YOUR INSTRUCTIONS: A line counts if it contains the word "intros" at least once. State how many such lines the records contain, giving the number alone.
--- PROVIDED MATERIAL Enclosed Below ---
Lemma hidden_dict d path :
  Forall (λ kv, ∀ p, hidden_verdict (_assert_no_hidden_agent_keys kv.2 p) (reveals kv.2)) d →
  hidden_verdict (_assert_no_hidden_agent_keys (VDict d) path) (reveals (VDict d)).
Proof.
  unfold hidden_verdict. induction 1 as [|[k v] d Hv _ IH]; cbn -[forbidden_key].
  - left. split; [done|]. inversion 1; subst; no_elem.
  - destruct (forbidden_key k) eqn:Hk.
    { right. split; [by eexists|]. eapply reveals_key; [apply list_elem_of_here|done]. }
    cbn [snd] in Hv. destruct (Hv (path +:+ "." +:+ k)) as [[-> Hn]|[[m ->] Hr]]; cbn -[forbidden_key].
    + cbn -[forbidden_key] in IH. destruct IH as [[-> Hd]|[[m ->] Hd]].
      * left. split; [done|]. inversion 1 as [? k' v' Hin Hf|? k' v' Hin Hf|]; subst;
          apply elem_of_cons in Hin as [[= -> ->]|Hin]; try congruence; try done.
        -- apply Hd. by eapply reveals_key.
        -- apply Hd. by eapply reveals_item.
      * right. split; [by eexists|].
        inversion Hd; subst; [eapply reveals_key|eapply reveals_item]; eauto using list_elem_of_further.
    + right. split; [by eexists|]. eapply reveals_item; [apply list_elem_of_here|done].
Qed.

Lemma hidden_list l path :
  Forall (λ v, ∀ p, hidden_verdict (_assert_no_hidden_agent_keys v p) (reveals v)) l →
  hidden_verdict (_assert_no_hidden_agent_keys (VList l) path) (reveals (VList l)).
Proof.
  unfold hidden_verdict. intros H. cbn -[forbidden_key]. generalize 0 as i.
  induction H as [|v l Hv _ IH]; intros i.
  - left. split; [done|]. inversion 1; subst; no_elem.
  - destruct (Hv (path +:+ "[" +:+ pretty i +:+ "]")) as [[-> Hn]|[[m ->] Hr]]; cbn -[forbidden_key].
    + destruct (IH (i + 1)) as [[-> Hd]|[[m ->] Hd]].
      * left. split; [done|]. inversion 1 as [| |? v' Hin Hf]; subst.
        apply elem_of_cons in Hin as [->|Hin]; [done|]. apply Hd. by eapply reveals_element.
      * right. split; [by eexists|].
        inversion Hd; subst. eapply reveals_element; eauto using list_elem_of_further.
    + right. split; [by eexists|]. eapply reveals_element; [apply list_elem_of_here|done].
Qed.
--- End of Enclosed PROVIDED MATERIAL ---
COMPLETED EXERCISE: 2